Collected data

========

(** What an argument of a type is read as, and its bytes. *)
Inductive carries : ArgType -> Decoded -> bytes -> Prop :=
  | carries_bool b : carries (ArgScalar SBool) (DecBool b) [Z.b2z b]
  | carries_int s n : signed s = true -> is_i64 n -> carries (ArgScalar s) (DecInt n) (leb (zigzag n))
  | carries_uint s n : unsigned s = true -> is_u64 n -> carries (ArgScalar s) (DecUint n) (leb n)
  | carries_f32 x : 0 <= x < 2 ^ 32 -> carries (ArgScalar SF32) (DecFloat (widen nan x)) (le32 x)
  | carries_f64 x : is_u64 x -> carries (ArgScalar SF64) (DecFloat x) (le64 x)
  | carries_str s : is_utf8 s = true -> fits s -> carries ArgStr (DecStr s) (key_wire s)
  | carries_bytes b : fits b -> Forall is_byte b -> carries ArgBytes (DecBytes b) (key_wire b)
  | carries_buffer n : 0 <= n <= MAX_BUFFER -> carries ArgBytesMut (DecBuffer (replicate (Z.to_nat n) 0)) (leb n)
  | carries_tree t p nullable v d : lies v -> tree_of t nullable v 0 = Ok d -> carries (ArgTree t p nullable) d (key_wire (wire v))
  | carries_object k p r : ref_wf r -> carries (ArgObject k p) (DecObject r) (leb (code r)).

(** [get] reads exactly the pieces that carry something. *)
Definition reads_as {A} (get : read A) (R : A -> bytes -> Prop) : Prop :=
  forall r, bytes_left r ->
  match get r with
  | Ok (a, r') => exists p, R a p /\ unread_ r = p ++ unread_ r' /\ r' = skip_ (length p) r
  | Err f => located r f
  end /\
  (forall a p tl, R a p -> unread_ r = p ++ tl -> get r = Ok (a, skip_ (length p) r)).

Lemma reads_reads_as {A} (get : read A) put ok : reads get put ok -> reads_as get (λ a p, ok a /\ p = put a).
Proof.
  intros H r Hr. destruct (H r Hr) as [H1 H2]. split.
  - destruct (get r) as [[a r']|f]; [|done]. destruct H1 as (Ha & Hu & ->). by exists (put a).
  - intros a p tl [Ha ->]. by apply H2.
Qed.

(** A reader that goes on with what another read. *)
Lemma reads_as_then {A B} (get : read A) (R : A -> bytes -> Prop) (f : A -> nat -> result (fault ProtocolError) B) (S : B -> bytes -> Prop) :
  reads_as get R ->
  (forall a p n b, R a p -> f a n = Ok b -> S b p) ->
  (forall a p n e, R a p -> f a n = Err e -> exists x, e = Refuse x /\ error_at x = Some n) ->
  (forall b p n, S b p -> exists a, R a p /\ f a n = Ok b) ->
  reads_as (λ r, '(a, r') ← get r; b ← f a (field_at_ r); Ok (b, r')) S.
Proof.
  intros Hg H1 H2 H3 r Hr. destruct (Hg r Hr) as [Hs Ht]. split.
  - destruct (get r) as [[a r']|e]; [|done]. destruct Hs as (p & Ha & Hu & ->). cbn.
    destruct (f a (field_at_ r)) as [b|e] eqn:E; cbn.
    + exists p. split_and!; [by eapply H1|done|done].
    + destruct (H2 _ _ _ _ Ha E) as (x & -> & Hx). by apply located_here.
  - intros b p tl Hb Hu. destruct (H3 b p (field_at_ r) Hb) as (a & Ha & E). rewrite (Ht a p tl Ha Hu). cbn. by rewrite E.
Qed.

Lemma reads_as_map {A B} (get : read A) (R : A -> bytes -> Prop) (f : A -> B) (S : B -> bytes -> Prop) :
  reads_as get R -> (forall a p, R a p -> S (f a) p) -> (forall b p, S b p -> exists a, R a p /\ f a = b) ->
  reads_as (λ r, '(a, r') ← get r; Ok (f a, r')) S.
Proof.
  intros Hg H1 H2. pose proof (reads_as_then get R (λ a _, Ok (f a)) S Hg) as H. cbn in H. apply H.
  - intros a p _ b Ha [= <-]. auto.
  - done.
  - intros b p _ Hb. destruct (H2 b p Hb) as (a & Ha & <-). eauto.
Qed.

Lemma reads_as_ext {A} (get get' : read A) R : (forall r, get r = get' r) -> reads_as get R -> reads_as get' R.
Proof. intros E H r Hr. rewrite <- E. by apply H. Qed.

Lemma get_scalar_reads s : reads_as (get_scalar nan s) (carries (ArgScalar s)).
Proof.
  assert (forall s, signed s = true -> reads_as (λ r, '(n, r) ← get_int r; Ok (DecInt n, r)) (carries (ArgScalar s))) as Hi.
  { intros t Ht. eapply reads_as_map; [apply reads_reads_as, get_int_reads|intros a p [H ->]; by constructor|].
    intros b p H. inversion H; subst; try done; [by eexists|by destruct t]. }
  assert (forall s, unsigned s = true -> reads_as (λ r, '(n, r) ← get_uint r; Ok (DecUint n, r)) (carries (ArgScalar s))) as Hu.
  { intros t Ht. eapply reads_as_map; [apply reads_reads_as, get_uint_reads|intros a p [H ->]; by constructor|].
    intros b p H. inversion H; subst; try done; [by destruct t|by eexists]. }
  assert (forall n, Z.of_nat n < 2 ^ 4 -> forall w : bytes, length w = n -> Forall is_byte w -> 0 <= from_le_bytes w < 256 ^ Z.of_nat n) as Hl.
  { intros n _ w <- Hw. by apply from_le_bound. }
  destruct s; try by apply Hi. all: try by apply Hu.
  - eapply (reads_as_ext (λ r, '(b, r') ← get_byte r; d ← (λ b n, if b =? 0 then Ok (DecBool false) else if b =? 1 then Ok (DecBool true) else Err (Refuse (Field n ABool))) b (field_at_ r); Ok (d, r'))).
    { intros r. unfold get_scalar. destruct (get_byte r) as [[b r']|]; [|done]. cbn. by destruct (b =? 0), (b =? 1). }
    eapply (reads_as_then get_byte _ (λ b n, if b =? 0 then Ok (DecBool false) else if b =? 1 then Ok (DecBool true) else Err (Refuse (Field n ABool))));
      [apply reads_reads_as, get_byte_reads|..].
    + intros b p n d [_ ->]. destruct (Z.eqb_spec b 0) as [->|]; [intros [= <-]; apply (carries_bool false)|].
      destruct (Z.eqb_spec b 1) as [->|]; intros [= <-]. apply (carries_bool true).
    + intros b p n e _. destruct (b =? 0); [done|]. destruct (b =? 1); intros [= <-]. by eexists.
    + intros d p n H. inversion H; subst; try done. exists (Z.b2z b). split; [|by destruct b].
      split; [by destruct b|done].
  - intros r Hr. split; [by apply located_here|]. intros a p tl H. inversion H; subst; done.
  - intros r Hr. split; [by apply located_here|]. intros a p tl H. inversion H; subst; done.
  - eapply reads_as_map; [apply reads_reads_as, get_fixed_reads|..].
    + intros w p [[Hw Hb] ->]. pose proof (Hl 4%nat ltac:(done) w Hw Hb) as Hx.
      replace w with (le32 (from_le_bytes w)) at 2 by by apply le32_from. by constructor.
    + intros d p H. inversion H; subst; try done. exists (le32 x). rewrite from_le32 by done.
      split; [split; [split; [done|apply le32_bytes]|done]|done].
  - eapply reads_as_map; [apply reads_reads_as, get_fixed_reads|..].
    + intros w p [[Hw Hb] ->]. pose proof (Hl 8%nat ltac:(done) w Hw Hb) as Hx.
      replace w with (le64 (from_le_bytes w)) at 2 by by apply le64_from. by constructor.
    + intros d p H. inversion H; subst; try done. exists (le64 x). rewrite from_le64 by done.
      split; [split; [split; [done|apply le64_bytes]|done]|done].
Qed.

Lemma tree_of_where t nullable v n d : tree_of t nullable v n = Ok d -> tree_of t nullable v 0 = Ok d.
Proof. destruct t; [done|..]; by destruct v. Qed.

Lemma get_arg_reads random ty : reads_as (get_arg random nan ty) (carries ty).
Proof.
  destruct ty as [s| | | |t p nullable|k p]; [apply get_scalar_reads|..].
  - eapply reads_as_map; [apply reads_reads_as, get_text_reads|intros a q [[H1 H2] ->]; by constructor|].
    intros d q H. inversion H; subst. by eexists.
  - eapply reads_as_map; [apply reads_reads_as, get_bytes_reads|intros a q [[H1 H2] ->]; by constructor|].
    intros d q H. inversion H; subst. by eexists.
  - eapply (reads_as_ext (λ r, '(n, r') ← get_uint r; d ← (λ n at_, if n <=? MAX_BUFFER then Ok (DecBuffer (replicate (Z.to_nat n) 0)) else Err (Refuse (Field at_ ABufferLength))) n (field_at_ r); Ok (d, r'))).
    { intros r. unfold get_arg. destruct (get_uint r) as [[n r']|]; [|done]. cbn [mbind result_bind]. by destruct (n <=? MAX_BUFFER). }
    eapply (reads_as_then get_uint _ (λ n at_, if n <=? MAX_BUFFER then Ok (DecBuffer (replicate (Z.to_nat n) 0)) else Err (Refuse (Field at_ ABufferLength))));
      [apply reads_reads_as, get_uint_reads|..].
    + intros n q at_ d [Hn ->]. destruct (Z.leb_spec n MAX_BUFFER); intros [= <-]. constructor. unfold is_u64 in Hn. lia.
    + intros n q at_ e _. destruct (n <=? MAX_BUFFER); intros [= <-]. by eexists.
    + intros d q at_ H. inversion H; subst. exists n. destruct (Z.leb_spec n MAX_BUFFER); [|lia].
      split; [split; [|done]|done]. unfold is_u64. assert (MAX_BUFFER = 67108864) by done. lia.
  - eapply (reads_as_ext (λ r, '(v, r') ← get_value random r; d ← tree_of t nullable v (field_at_ r); Ok (d, r'))); [done|].
    eapply (reads_as_then (get_value random) _ (tree_of t nullable)); [apply reads_reads_as, get_value_reads|..].
    + intros v q n d [Hv ->] E%tree_of_where. by apply carries_tree.
    + intros v q n e _ E. unfold tree_of in E. destruct t; [done|..]; destruct v; (done || (injection E as <-; by eexists)).
    + intros d q n H. inversion H as [| | | | | | | |t' p' n' v d' Hv E|]; subst. exists v. split; [done|].
      unfold tree_of in *. destruct t; [done|..]; by destruct v.
  - eapply reads_as_map; [apply reads_reads_as, get_uint_reads|..].
    + intros n q [Hn ->]. destruct (from_code_leb n Hn) as [Hw E]. rewrite <- E at 2. by constructor.
    + intros d q H. inversion H; subst. exists (code r). destruct (code_leb r ltac:(done)) as [? ->]. by split.
Qed.

(** *** All of them *)

Inductive all_carry : list ArgDescription -> list Decoded -> bytes -> Prop :=
  | all_carry_nil : all_carry [] [] []
  | all_carry_cons desc descs d ds p b : carries (arg_ty desc) d p -> all_carry descs ds b -> all_carry (desc :: descs) (d :: ds) (p ++ b).

Lemma get_args_reads random descs : reads_as (get_args random nan descs) (all_carry descs).
Proof.
  induction descs as [|desc descs IH]; intros r Hr; cbn [get_args].
  - split; [exists []; split_and!; [constructor|done|by rewrite skip_0]|]. intros ds p tl H _. inversion H; subst. by rewrite skip_0.
  - destruct (get_arg_reads random (arg_ty desc) r Hr) as [H1 H2]. split.
    + destruct (get_arg random nan (arg_ty desc) r) as [[d r']|f]; [|done]. destruct H1 as (p & Hp & Hu & ->). cbn [mbind result_bind].
      destruct (IH (skip_ (length p) r) ltac:(by apply skip_bytes)) as [H3 _].
      destruct (get_args random nan descs _) as [[ds r']|f]; cbn [mbind result_bind].
      * destruct H3 as (q & Hq & Hu' & ->). exists (p ++ q). split; [by constructor|].
        rewrite <- app_assoc, <- Hu', skip_skip, length_app. by split.
      * eapply located_skip, H3. rewrite Hu, length_app. lia.
    + intros ds q tl H Hu. inversion H as [|? ? d ds' p b Hp Hb]; subst. rewrite <- app_assoc in Hu.
      rewrite (H2 _ _ _ Hp Hu). cbn [mbind result_bind].
      destruct (IH (skip_ (length p) r) ltac:(by apply skip_bytes)) as [_ H4].
      rewrite (H4 _ _ tl Hb) by by apply skip_app. cbn [mbind result_bind]. by rewrite skip_skip, length_app.
Qed.
End wire.

(** ** What is sent *)

Lemma lor_bound k a b : 0 <= k -> 0 <= a < 2 ^ k -> 0 <= b < 2 ^ k -> 0 <= Z.lor a b < 2 ^ k.
Proof.
  intros Hk Ha Hb. assert (Z.lor a b = Z.land (Z.lor a b) (Z.ones k)) as ->.
  { rewrite Z.land_lor_distr_l, !Z.land_ones, !Z.mod_small by lia. done. }
  rewrite Z.land_ones by done. apply Z.mod_pos_bound. lia.
Qed.

Lemma land_ones_bound x n : 0 <= n -> 0 <= Z.land x (ones n) < 2 ^ n.
Proof. intros Hn. change (ones n) with (Z.ones n). rewrite Z.land_ones by done. apply Z.mod_pos_bound. lia. Qed.

Lemma ieee_joined_bound w mbits s e m : 0 <= mbits -> mbits < w - 1 -> 0 <= ieee_joined w mbits s e m < 2 ^ w.
Proof.
  intros Hm Hw. unfold ieee_joined.
  pose proof (land_ones_bound e (ebits w mbits) ltac:(unfold ebits; lia)) as He. pose proof (land_ones_bound m mbits Hm) as Hf.
  assert (2 ^ ebits w mbits * 2 ^ mbits = 2 ^ (w - 1)) as Ee by (rewrite <- Z.pow_add_r by (unfold ebits; lia); f_equal; unfold ebits; lia).
  assert (2 ^ w = 2 * 2 ^ (w - 1)) as E2 by (rewrite <- Z.pow_succ_r by lia; f_equal; lia).
  assert (2 ^ mbits <= 2 ^ (w - 1)) as Hl by (apply Z.pow_le_mono_r; lia).
  apply lor_bound; [lia|rewrite Z.shiftl_mul_pow2 by lia; destruct s; cbn [Z.b2z]; lia|].
  apply lor_bound; [lia|rewrite Z.shiftl_mul_pow2 by lia; nia|lia].
Qed.

Lemma narrow_bound nan x : 0 <= narrow nan x < 2 ^ 32.
Proof. unfold narrow, pack. destruct (rounded _ _ _); by apply ieee_joined_bound. Qed.

Section sending.
Context {Obj W : Type} (nan : Z -> Z).

(** An argument that is one: a number of its width, text that is text, a tree that can
    be walked. *)
Definition arg_wf (a : Arg Obj) : Prop :=
  match a with
  | PassBool _ | PassObject _ | LentObject _ | PassValue None => True
  | PassInt n => is_i64 n
  | PassUint n | PassFloat n => is_u64 n
  | PassStr s => is_utf8 s = true /\ fits s
  | PassBytes b | PassBuffer b => fits b /\ Forall is_byte b
  | PassValue (Some v) | TakenValue v | LentValue v => lies v
  | PassMap m | TakenMap m | LentMap m => walks (VMap m)
  | PassList l | TakenList l | LentList l => walks (VList l)
  end.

========

== Work instructions ==
Copy out the range of lines above starting at the line with "->). cbn [mbind result_bind]." and ending at the line with "Hu, length_app. lia.", exactly and including both.

== Exercise response ==
    + destruct (get_arg random nan (arg_ty desc) r) as [[d r']|f]; [|done]. destruct H1 as (p & Hp & Hu & ->). cbn [mbind result_bind].
      destruct (IH (skip_ (length p) r) ltac:(by apply skip_bytes)) as [H3 _].
      destruct (get_args random nan descs _) as [[ds r']|f]; cbn [mbind result_bind].
      * destruct H3 as (q & Hq & Hu' & ->). exists (p ++ q). split; [by constructor|].
        rewrite <- app_assoc, <- Hu', skip_skip, length_app. by split.
      * eapply located_skip, H3. rewrite Hu, length_app. lia.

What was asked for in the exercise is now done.